Concrete first targets, each gated on having the core. These are where the single A53-tuned NEON path is most likely leaving performance on the table:
| Core (board) | Kernels | Technique vs the current A53 path | Why it should differ |
|---|---|---|---|
| Cortex-A55 (Allwinner H616/H618 A55 SKUs, RK3566/3568) | GEMM, DW | ld128 wide loads + a wider schedule; drop the A53 ld64 split |
A55 has a 128-bit NEON datapath (A53 is 64-bit) — the ld64 integer-pipe trick is wasted and the schedule under-feeds the FMA units. |
| Cortex-A72 / A73 (RPi4 = A72) | DW, GEMM | Select the plain NEON intrinsic (drop the column-reuse dw5_creuse/dw3s2_creuse asm) for !is_in_order() |
Out-of-order — the asm's hand-baked in-order interleave is moot, and its wasted-FMA edge cases (KY-zero taps) may cost more than the hardware-reordered intrinsic. |
| Cortex-A76 (RPi5) | GEMM, int8 | Bigger OoO tiles; dotprod/i8mm GEMM for int8 |
Wider machine + ARMv8.2 features (dotprod/i8mm) the A53 lacks; the feature flags already gate this correctly. |
| Zen4 vs Intel (have Zen4) | AVX-512 GEMM/PW | Re-validate the existing opt-in MR16 / KCBLOCK AVX-512 variants as a Zen4-default |
Zen4 double-pumps 512-bit FMA; fewer-accumulator tiles may suit it. (Were tracker-flat before — re-measure under the new dispatch.) |
Each entry: add the variant file, wire it as a match cpu.uarch arm in the
selector (the hook is already commented in select_variant), A/B on the board,
keep only net-positive, document the rest.

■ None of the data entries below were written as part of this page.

(** ** Calls to the outside world *)

Inductive Op : Type :=
  | Booking_findById_populated (id : ObjectId)
  | Booking_save (b : Booking.t)
  | Doctor_findById (id : ObjectId)
  | Doctor_find (query : gmap string Filter)
  | Doctor_save (d : Doctor.t)
  | Patient_findById (id : ObjectId)
  | Patient_save (p : Patient.t)
  | Chat_findOneAndUpdate_push (doctorId patientId : ObjectId) (m : ChatMessage)
  | calendar_events_insert (ev : CalendarEvent)
  | transporter_sendMail (m : Mail)
  | res_render (view : string)
  | console_error (args : list string)
  | Date_now.

Definition result (op : Op) : Type :=
  match op with
  | Booking_findById_populated _ => option Populated.t
  | Booking_save _ => unit
  | Doctor_findById _ => option Doctor.t
  | Doctor_find _ => list Doctor.t
  | Doctor_save _ => unit
  | Patient_findById _ => option Patient.t
  | Patient_save _ => unit
  | Chat_findOneAndUpdate_push _ _ _ => unit
  | calendar_events_insert _ => option string
  | transporter_sendMail _ => unit
  | res_render _ => unit
  | console_error _ => unit
  | Date_now => Z
  end.

(** The calls a handler waits for with [await]; the others run
    synchronously. *)
Definition awaited (op : Op) : bool :=
  match op with
  | res_render _ | console_error _ | Date_now => false
  | _ => true
  end.

(** Writing to the console and reading the clock never throw. *)
Definition infallible (op : Op) : bool :=
  match op with
  | console_error _ | Date_now => true
  | _ => false
  end.

(** ** Handler programs

    A program returns, throws, or makes a call and goes on with [k] on
    its result or with [h] on the exception the call raised. *)
Inductive Prog (A : Type) : Type :=
  | Ret (a : A)
  | Throw (e : JsError)
  | Do (op : Op) (k : result op -> Prog A) (h : JsError -> Prog A).

Arguments Ret {A} a.
Arguments Throw {A} e.
Arguments Do {A} op k h.

Definition call (op : Op) : Prog (result op) := Do op Ret Throw.

Fixpoint bind {A B : Type} (p : Prog A) (f : A -> Prog B) : Prog B :=
  match p with
  | Ret a => f a
  | Throw e => Throw e
  | Do op k h => Do op (fun x => bind (k x) f) (fun e => bind (h e) f)
  end.

(** [try { p } catch (e) { c e }] *)
Fixpoint tryCatch {A : Type} (p : Prog A) (c : JsError -> Prog A) : Prog A :=
  match p with
  | Ret a => Ret a
  | Throw e => c e
  | Do op k h => Do op (fun x => tryCatch (k x) c) (fun e => tryCatch (h e) c)
  end.

Notation "'let!' x ':=' e 'in' k" := (bind e (fun x => k))
  (at level 10, x name, e at level 100, k at level 200).
Notation "e ';;;' k" := (bind e (fun _ => k))
  (at level 100, k at level 200, right associativity).

(** ** The world a handler runs in *)

Record World : Type := mkWorld {
  bookings : list Booking.t;
  doctors : list Doctor.t;
  patients : list Patient.t;
  chats : list Chat.t;
  calendar : list CalendarEvent;
  outbox : list Mail;
  console : list (list string)
}.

- Not a 1000-kernel port of XNNPACK. We build the dispatch infrastructure plus a handful of validated kernels, not the entire microkernel zoo. Most of the per-microarch benefit comes from the table + selective tuning.
- Not the lever for beating XNNPACK on the A53. On A53 our GEMM is already at the 64-bit-NEON silicon peak (≈6.3 GF/s, matched to XNNPACK and OpenBLAS); the residual gap there is memory bandwidth, not the kernel. This layer is a coverage play (run well on all edge cores), not a win on the one box.
- Needs the silicon. Per-microarch kernels cannot be tuned blind. Each new core variant requires that board (A53 in hand; A72≈RPi4, A76≈RPi5, Neoverse≈Graviton) or a cycle-accurate model.
crates/yscv-cpu/src/
lib.rs # Microarch, CpuFeatures, Cpu, host_cpu()
detect_aarch64.rs # MIDR / cpuinfo / sysctl fallback chain
detect_x86.rs # CPUID vendor + family/model
crates/yscv-kernels/src/
core.rs # dispatch_report() / runtime_dispatch_report()
ops/
matmul/ conv/ … # capability-first selectors and dispatch reports
depthwise/ pointwise/ … # follow the same shape in Phase 3+
The existing select_dw3_row_fn is the precedent; the yscv-cpu identity
layer makes that selection hardware-aware and generalises it across kernels.